"When you were conducting energy audits, what was your medium of choice?" Carter Erwin asked Colin Davis at a recent MIT Energy Conference.

"Pen and paper, floor plans if I was lucky, Excel spreadsheets, and crying softly in a cubicle as my life ticked away doing data entry," Davis responded, describing his prior work in a commercial energy auditing industry that is seemingly stuck in the 20th century.

Davis and Erwin are among the entrepreneurs making Vice President Joe Biden proud. In October, Biden unveiled "Recovery through Retrofit," the Obama Administration's aggressive program to promote residential energy retrofits.  On March 21, kWhOURS, Inc., a startup Davis founded and at which Erwin works in product development, is releasing its first product: software that will enable energy auditors to perform commercial audits more efficiently and cheaply.

"I proposed doing this within my old firm and they basically said, 'We're not a software company,'" said Davis.

According to Davis, kWhOURS' product has been in development for a year and is currently being beta-tested by, among others, a large electric utility, a Northeast-based energy service firm, and several small private consultancies.

kWhOURS' potential customers are interested in its technology because of the lengthy, expensive and archaic process through which most energy audits are currently conducted.  

"They take a long time. They're performed by people with an average of 15 years of experience. They're usually professional engineers with multiple degrees billing the equivalent of $150-200 an hour," said Davis.  "These highly skilled individuals spend a very significant portion of their day counting light bulbs, recording nameplate efficiencies on pumps, motors, HVAC equipments, manually migrating their shorthand notes to a digital platform, and trying to guess what all the site photos they took actually depict."

"An investment-grade audit for a 500,000-square-foot hotel, for example, could take a month," continued Davis.  "Data collection would take a week or so in the field.  Then everyone goes to their dark little three-walled rooms, migrates from pen and paper to Excel spreadsheets, and manually inputs that data into Energy Star and different energy analysis and modeling tools to analyze various ECMs (Energy Conservation Measures).  Then they write a report from scratch.  It's a terrible misuse of highly skilled engineers to [have them] spend so much time on simple repetitive tasks."

In the system developed by kWhOURS, auditors can export their Excel spreadsheets or instantly plug it into benchmarking and analysis software like Energy Star and DOE-2.  A second release, coming out in Q3-Q4 2010, will sport automated analysis and reporting tools.
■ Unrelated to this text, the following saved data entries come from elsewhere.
(** * Admission policies of the counterfactual-fairness notebook

    A shallow embedding of [normalize] and of the three policy classes
    [NaivePolicy], [UnawarePolicy] and [FairPolicy] of
    [Kai_Project_copy.ipynb], with the properties the notebook's
    description states about them.

    The notebook computes on numpy arrays of shape [(n, 1)] and calls into
    numpy and scikit-learn.  Arrays are modelled as two-dimensional arrays of
    rows; Python exceptions are values of an error monad; the attributes a
    policy instance acquires in [train] are optional record fields; the
    library calls ([np.mean], [np.std], [argsort], [LinearRegression],
    [PCA], [train_test_split], ...) are the fields of three interfaces, with
    a binary64 reference implementation given further down. *)

From Stdlib Require Import ZArith Floats.
From Stdlib Require Reals Lra.
From stdpp Require Import base list strings gmap sorting.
Dennis Costello, Managing Partner at Braemar Energy Ventures, believes that there is a market for innovative software that would help modernize the energy audit industry.
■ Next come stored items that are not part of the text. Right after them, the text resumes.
Lemma failing_iff (p : Parse.ParsedSpec) (d : Parse.ParsedDecision) :
  failing p d = true
  <-> Parse.supports d = []
      \/ (exists id, In id (Parse.supports d)
                     /\ JsMap.has (Parse.intents p) id = false)
      \/ (exists id, In id (Parse.respects d)
                     /\ JsMap.has (Parse.constraints p) id = false).
Proof.
  assert (Hne : forall (f : string -> bool) (l : list string),
             filter (fun id => negb (f id)) l <> []
             <-> exists id, In id l /\ f id = false).
  { intros f l. split.
    - destruct (filter _ l) as [|x xs] eqn:E; [congruence|]. intros _.
      assert (Hx : In x (filter (fun id => negb (f id)) l)).
      { rewrite E. now left. }
      apply filter_In in Hx. destruct Hx as [Hx Hf].
      exists x. split; [exact Hx|]. now apply negb_true_iff.
    - intros [x [Hx Hf]] E.
      assert (Hin : In x (filter (fun id => negb (f id)) l)).
      { apply filter_In. split; [exact Hx|]. now rewrite Hf. }
      rewrite E in Hin. exact Hin. }
  unfold failing, decisionErrors.
  rewrite <- (Hne (JsMap.has (Parse.intents p))).
  rewrite <- (Hne (JsMap.has (Parse.constraints p))).
  fold (unresolvedIntents p d). fold (unresolvedConstraints p d).
  destruct (Parse.supports d) as [|x xs]; [tauto|].
  destruct (unresolvedIntents p d), (unresolvedConstraints p d);
    split; try tauto; try discriminate;
    try (intros _; right; left; discriminate);
    try (intros _; right; right; discriminate).
  intros [H|[H|H]]; congruence.
Qed.

(** C7.  V-M3 decision by decision.  A decision without supports is
    charged one UNTRACED_DECISION error whose refs are the placeholder
    constraint and the decision.  A decision with supports and an
    unresolved intent or constraint is charged exactly one
    BROKEN_REFERENCE error, whose refs hold the decision, the first
    unresolved intent or I_DO_NOT_EXIST, and the first unresolved
    constraint or C_DO_NOT_EXIST.  The report carries exactly these
    errors; V-M3 is unsatisfied exactly when some decision fails, and
    its targets are then the references of the failing decisions,
    sorted and without repetition. *)
Theorem decision_traceability (p : Parse.ParsedSpec) :
  supportedVersion p ->
  let r := fst (validateCore p) in
  (forall d,
      Parse.supports d = [] ->
      failing p d = true
      /\ decisionErrors p d
         = [error "UNTRACED_DECISION"
                  "Decision missing traceability links to intents/constraints."
                  [("constraint", JStr "constraints.C2");
                   ("decision",
                    JStr ("decisions." ++ Parse.decision_id d)%string)]])
  /\ (forall d,
         Parse.supports d <> [] ->
         ((exists id, In id (Parse.supports d)
                      /\ JsMap.has (Parse.intents p) id = false)
          \/ (exists id, In id (Parse.respects d)
                         /\ JsMap.has (Parse.constraints p) id = false)) ->
         failing p d = true
         /\ exists e,
           decisionErrors p d = [e]
           /\ code e = "BROKEN_REFERENCE"
           /\ refs e
              = [("decision",
                  JStr ("decisions." ++ Parse.decision_id d)%string);
                 ("intent",
                  JStr (hd "I_DO_NOT_EXIST" (unresolvedIntents p d)));
                 ("constraint",
                  JStr (hd "C_DO_NOT_EXIST" (unresolvedConstraints p d)))])
  /\ (forall d, failing p d = false -> decisionErrors p d = [])
  /\ (forall d,
         failing p d = true
         <-> Parse.supports d = []
             \/ (exists id, In id (Parse.supports d)
                            /\ JsMap.has (Parse.intents p) id = false)
             \/ (exists id, In id (Parse.respects d)
                            /\ JsMap.has (Parse.constraints p) id = false))
  /\ filter traceCode (errors r)
     = flat_map (decisionErrors p) (declaredDecisions p)
  /\ exists o,
      outcomeOf "V-M3" r = Some o
      /\ (status o = unsatisfied
          <-> exists d, In d (declaredDecisions p) /\ failing p d = true)
      /\ (status o = unsatisfied ->
          Order.ascending Js.codeUnitCompare (targets o)
          /\ NoDup (targets o)
          /\ forall t,
              In t (targets o)
              <-> exists d,
                  In d (declaredDecisions p)
                  /\ failing p d = true /\ t = decisionRef d).
Proof.
  intros Hv r.
  split; [|split; [|split; [|split; [apply failing_iff|split]]]].
  - intros d Hd. split; [apply failing_iff; now left|].
    unfold decisionErrors. rewrite Hd. reflexivity.
  - intros d Hd Hbroken.
    assert (Hf : failing p d = true).
    { apply failing_iff. right. exact Hbroken. }
    split; [exact Hf|].
    unfold failing in Hf. unfold decisionErrors in *.
    destruct (Parse.supports d) as [|x xs]; [congruence|].
    destruct (unresolvedIntents p d) as [|bi bis];
      destruct (unresolvedConstraints p d) as [|bc bcs];
      try discriminate; eexists; repeat split.
  - apply failing_false.
  - unfold r. rewrite (errors_supported p Hv). apply trace_errors.
  - destruct (report_supported p Hv) as [Ho _]. fold r in Ho.
    exists (vm3Outcome p (map decisionRef (failingDecisions p))).
    unfold outcomeOf. rewrite Ho.
    destruct (outcomeOf_rules p) as [_ [-> _]].
    destruct (vm3_shape p (map decisionRef (failingDecisions p)))
      as [_ [Hst Ht]].
    split; [reflexivity|].
    assert (Hbad : map decisionRef (failingDecisions p) <> []
                   <-> exists d,
                       In d (declaredDecisions p) /\ failing p d = true).
    { unfold failingDecisions. split.
      - destruct (filter (failing p) (declaredDecisions p)) as [|d ds] eqn:E;
          [simpl; congruence|]. intros _.
        assert (Hd : In d (filter (failing p) (declaredDecisions p))).
        { rewrite E. now left. }
        apply filter_In in Hd. now exists d.
      - intros [d Hd] E. apply filter_In in Hd.
        apply (in_map decisionRef) in Hd. rewrite E in Hd. exact Hd. }
    split.
    + rewrite Hst, <- Hbad.
      destruct (map decisionRef (failingDecisions p));
        split; congruence.
    + intros Hu. rewrite Hst in Hu.
      assert (Hnn : map decisionRef (failingDecisions p) <> []).
      { destruct (map decisionRef (failingDecisions p)); congruence. }
      rewrite (Ht Hnn).
      destruct (sorted_dedup (map decisionRef (failingDecisions p)))
        as [Ha [Hn Hi]].
      split; [exact Ha|]. split; [exact Hn|].
      intros t. rewrite Hi, in_map_iff. unfold failingDecisions.
      split.
      * intros [d [Hd Hin]]. apply filter_In in Hin.
        exists d. intuition.
      * intros [d [Hin [Hf ->]]]. exists d. split; [reflexivity|].
        apply filter_In. now split.
Qed.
"The whole idea of energy audits -- let's broaden it to include energy building commissions and LEED Certification -- is an industry that will need software and needs to be more automated than having individual engineers walking around with clipboards and then inputting the data into spreadsheets," said Costello.  "There is a lot of opportunity there. I don't know who the winners will be yet. It is very intriguing."

Many firms are currently working to develop software for more efficient energy audits.  Some focus on residential customers and others, like kWhOURS, target commercial auditors. Perhaps the best established of the bunch is Recurve, formerly Sustainable Spaces, which was recently named a Greentech Media Top 50 Greentech Startup.  The San Francisco-based firm's software enables it to conduct residential energy audits and retrofits quicker and more cheaply than traditional auditors.  Currently, large builders in different regions in the U.S. are testing Recurve's software.

Then there are companies like BuildingIQ that have created applications for dynamically controlling air conditioners, heaters, and someday soon, other applications in a building. These companies don't specialize in retrofits, but they create computerized models of the buildings they control and collect data on building performance. One can imagine companies like this moving into the retrofitting and auditing software space, as well.

The challenge kWhOURS faces is selling into a fragmented market, as energy audits are conducted not only by utilities and large energy service firms, but also by thousands of small energy consultancies.  Marketing and selling energy audit software could be expensive -- particularly when competition among software providers becomes intense. 

"I really like the idea generally.  The biggest worry that I have is that there are a lot of companies that are trying to chase the same customers in the same market," said Bilal Zuberi, Principal at General Catalyst Partners.  "You have to stand out.  To stand out, you need a direct sales force.  These businesses will live and die by their cost of customer acquisition (COCA).  I am standing on the sidelines.  I want to invest in these companies when they can show me they are steadily bringing down their COCA to the point where it is sustainable."

Yoni Cohen is a JD-MBA student at the Yale Law School and the Wharton School of the University of Pennsylvania.  He previously worked as a reporter for Fox Sports, among other jobs.